Work instruction:
Each line from the start of the data below through the one containing "Proof. by intros []. Defined." must be reproduced exactly.

[Collected data entries]
◆ ◆ ◆ ◆ ◆
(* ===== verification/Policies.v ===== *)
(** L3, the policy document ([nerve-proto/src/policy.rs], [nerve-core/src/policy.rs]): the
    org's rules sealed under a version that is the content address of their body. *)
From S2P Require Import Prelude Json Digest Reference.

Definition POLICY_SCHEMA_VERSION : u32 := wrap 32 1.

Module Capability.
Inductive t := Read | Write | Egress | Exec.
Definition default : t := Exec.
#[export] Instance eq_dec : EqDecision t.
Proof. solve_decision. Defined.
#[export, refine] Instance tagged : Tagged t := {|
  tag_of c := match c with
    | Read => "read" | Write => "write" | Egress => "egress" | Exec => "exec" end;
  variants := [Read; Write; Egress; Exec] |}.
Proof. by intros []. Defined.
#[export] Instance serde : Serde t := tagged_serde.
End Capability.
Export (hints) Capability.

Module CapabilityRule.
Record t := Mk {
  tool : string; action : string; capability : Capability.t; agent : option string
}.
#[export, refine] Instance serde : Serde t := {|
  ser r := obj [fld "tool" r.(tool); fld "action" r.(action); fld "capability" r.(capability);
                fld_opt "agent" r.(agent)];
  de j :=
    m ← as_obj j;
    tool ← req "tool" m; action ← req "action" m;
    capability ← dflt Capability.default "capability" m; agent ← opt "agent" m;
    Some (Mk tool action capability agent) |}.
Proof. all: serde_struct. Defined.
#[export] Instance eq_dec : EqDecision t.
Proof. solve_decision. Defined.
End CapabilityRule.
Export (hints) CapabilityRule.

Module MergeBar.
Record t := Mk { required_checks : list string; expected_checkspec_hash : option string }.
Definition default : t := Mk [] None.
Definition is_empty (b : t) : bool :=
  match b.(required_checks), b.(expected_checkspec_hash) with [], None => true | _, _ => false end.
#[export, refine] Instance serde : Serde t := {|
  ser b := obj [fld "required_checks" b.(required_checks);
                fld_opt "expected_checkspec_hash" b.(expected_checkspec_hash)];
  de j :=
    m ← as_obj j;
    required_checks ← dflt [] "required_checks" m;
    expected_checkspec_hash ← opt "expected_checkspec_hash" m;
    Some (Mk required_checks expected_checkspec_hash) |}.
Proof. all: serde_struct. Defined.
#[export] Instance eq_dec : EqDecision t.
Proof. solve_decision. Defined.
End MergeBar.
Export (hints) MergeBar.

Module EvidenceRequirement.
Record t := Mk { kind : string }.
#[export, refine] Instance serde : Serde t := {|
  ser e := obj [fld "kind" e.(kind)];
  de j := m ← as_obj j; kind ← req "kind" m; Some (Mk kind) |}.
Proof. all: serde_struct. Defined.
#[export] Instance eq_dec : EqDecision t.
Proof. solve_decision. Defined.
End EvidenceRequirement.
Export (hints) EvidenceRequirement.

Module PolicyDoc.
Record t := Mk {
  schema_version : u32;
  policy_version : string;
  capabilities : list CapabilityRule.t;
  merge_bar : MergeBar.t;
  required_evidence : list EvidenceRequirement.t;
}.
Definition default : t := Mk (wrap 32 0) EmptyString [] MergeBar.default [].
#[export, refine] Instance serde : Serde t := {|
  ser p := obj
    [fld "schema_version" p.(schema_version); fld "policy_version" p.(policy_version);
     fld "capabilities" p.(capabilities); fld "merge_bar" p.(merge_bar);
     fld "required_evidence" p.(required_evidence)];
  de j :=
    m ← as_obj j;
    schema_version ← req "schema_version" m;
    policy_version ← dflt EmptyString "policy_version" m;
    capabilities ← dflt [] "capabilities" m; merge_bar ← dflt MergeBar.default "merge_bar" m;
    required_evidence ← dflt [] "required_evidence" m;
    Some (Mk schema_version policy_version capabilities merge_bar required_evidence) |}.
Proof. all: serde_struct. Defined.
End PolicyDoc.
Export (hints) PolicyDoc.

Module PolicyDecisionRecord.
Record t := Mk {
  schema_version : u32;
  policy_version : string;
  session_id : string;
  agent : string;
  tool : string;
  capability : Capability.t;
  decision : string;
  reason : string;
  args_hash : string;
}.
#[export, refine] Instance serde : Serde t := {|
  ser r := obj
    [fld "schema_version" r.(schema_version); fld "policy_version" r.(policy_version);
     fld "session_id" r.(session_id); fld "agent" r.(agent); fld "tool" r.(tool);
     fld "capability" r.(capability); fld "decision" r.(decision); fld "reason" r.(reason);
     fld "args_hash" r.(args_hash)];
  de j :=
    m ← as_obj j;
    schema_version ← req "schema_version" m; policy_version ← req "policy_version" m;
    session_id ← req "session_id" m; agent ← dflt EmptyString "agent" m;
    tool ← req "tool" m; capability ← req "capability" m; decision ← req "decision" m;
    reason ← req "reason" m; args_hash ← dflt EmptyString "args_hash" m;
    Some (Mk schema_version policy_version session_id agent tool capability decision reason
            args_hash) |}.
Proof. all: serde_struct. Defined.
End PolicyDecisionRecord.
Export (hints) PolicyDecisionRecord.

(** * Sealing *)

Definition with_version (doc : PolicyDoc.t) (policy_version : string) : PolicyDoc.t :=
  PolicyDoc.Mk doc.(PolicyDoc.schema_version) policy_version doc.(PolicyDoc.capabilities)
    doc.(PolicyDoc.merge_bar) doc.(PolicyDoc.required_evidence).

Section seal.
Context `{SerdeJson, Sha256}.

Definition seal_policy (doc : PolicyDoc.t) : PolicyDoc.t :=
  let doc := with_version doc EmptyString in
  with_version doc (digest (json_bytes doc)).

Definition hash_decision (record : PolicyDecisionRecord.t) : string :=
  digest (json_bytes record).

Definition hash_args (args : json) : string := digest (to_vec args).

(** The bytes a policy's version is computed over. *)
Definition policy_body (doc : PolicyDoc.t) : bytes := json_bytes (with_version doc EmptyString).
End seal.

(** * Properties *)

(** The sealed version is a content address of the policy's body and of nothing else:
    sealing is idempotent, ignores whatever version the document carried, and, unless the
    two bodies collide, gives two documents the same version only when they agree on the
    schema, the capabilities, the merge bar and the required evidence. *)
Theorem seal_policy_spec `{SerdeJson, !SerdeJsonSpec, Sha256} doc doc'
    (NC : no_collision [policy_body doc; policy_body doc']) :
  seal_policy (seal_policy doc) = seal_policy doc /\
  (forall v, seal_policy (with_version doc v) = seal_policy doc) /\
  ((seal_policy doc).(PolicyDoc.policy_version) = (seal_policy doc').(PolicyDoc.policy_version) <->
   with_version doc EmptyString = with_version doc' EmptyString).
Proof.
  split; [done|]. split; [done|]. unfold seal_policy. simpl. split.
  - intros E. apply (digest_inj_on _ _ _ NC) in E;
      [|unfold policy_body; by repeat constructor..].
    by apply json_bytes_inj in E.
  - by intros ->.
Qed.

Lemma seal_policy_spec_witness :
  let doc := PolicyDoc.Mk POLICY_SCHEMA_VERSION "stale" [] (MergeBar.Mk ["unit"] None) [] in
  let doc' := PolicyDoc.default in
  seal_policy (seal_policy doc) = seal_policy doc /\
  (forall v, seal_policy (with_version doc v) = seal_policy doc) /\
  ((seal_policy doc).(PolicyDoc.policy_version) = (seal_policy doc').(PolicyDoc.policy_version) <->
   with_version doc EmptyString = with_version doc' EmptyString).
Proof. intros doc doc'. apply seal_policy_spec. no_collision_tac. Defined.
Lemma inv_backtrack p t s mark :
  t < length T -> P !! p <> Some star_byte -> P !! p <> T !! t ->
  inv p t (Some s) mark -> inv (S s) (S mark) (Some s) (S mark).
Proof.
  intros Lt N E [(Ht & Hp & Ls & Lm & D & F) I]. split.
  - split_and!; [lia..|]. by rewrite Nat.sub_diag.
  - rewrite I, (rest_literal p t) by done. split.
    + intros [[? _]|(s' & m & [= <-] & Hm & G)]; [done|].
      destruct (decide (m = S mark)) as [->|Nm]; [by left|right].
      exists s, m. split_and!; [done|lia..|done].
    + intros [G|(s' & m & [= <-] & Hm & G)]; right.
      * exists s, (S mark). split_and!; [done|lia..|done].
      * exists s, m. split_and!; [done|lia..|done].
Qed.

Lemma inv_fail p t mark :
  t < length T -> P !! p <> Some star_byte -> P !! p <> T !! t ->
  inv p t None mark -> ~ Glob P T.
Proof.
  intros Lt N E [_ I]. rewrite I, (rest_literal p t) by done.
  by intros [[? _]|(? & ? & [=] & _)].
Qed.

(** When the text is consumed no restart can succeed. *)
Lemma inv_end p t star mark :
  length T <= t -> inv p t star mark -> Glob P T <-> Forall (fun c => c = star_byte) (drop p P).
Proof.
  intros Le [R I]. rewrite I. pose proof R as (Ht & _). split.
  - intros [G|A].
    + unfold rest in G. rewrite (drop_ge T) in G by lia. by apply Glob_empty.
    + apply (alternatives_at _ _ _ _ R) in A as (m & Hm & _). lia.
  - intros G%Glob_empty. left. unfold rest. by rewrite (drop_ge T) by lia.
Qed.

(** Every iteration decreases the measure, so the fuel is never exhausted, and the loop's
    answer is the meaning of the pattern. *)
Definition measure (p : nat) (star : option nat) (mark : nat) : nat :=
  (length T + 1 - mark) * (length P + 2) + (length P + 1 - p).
◆ ◆ ◆ ◆ ◆
Answer space:
(* ===== verification/Policies.v ===== *)
(** L3, the policy document ([nerve-proto/src/policy.rs], [nerve-core/src/policy.rs]): the
    org's rules sealed under a version that is the content address of their body. *)
From S2P Require Import Prelude Json Digest Reference.

Definition POLICY_SCHEMA_VERSION : u32 := wrap 32 1.

Module Capability.
Inductive t := Read | Write | Egress | Exec.
Definition default : t := Exec.
#[export] Instance eq_dec : EqDecision t.
Proof. solve_decision. Defined.
#[export, refine] Instance tagged : Tagged t := {|
  tag_of c := match c with
    | Read => "read" | Write => "write" | Egress => "egress" | Exec => "exec" end;
  variants := [Read; Write; Egress; Exec] |}.
Proof. by intros []. Defined.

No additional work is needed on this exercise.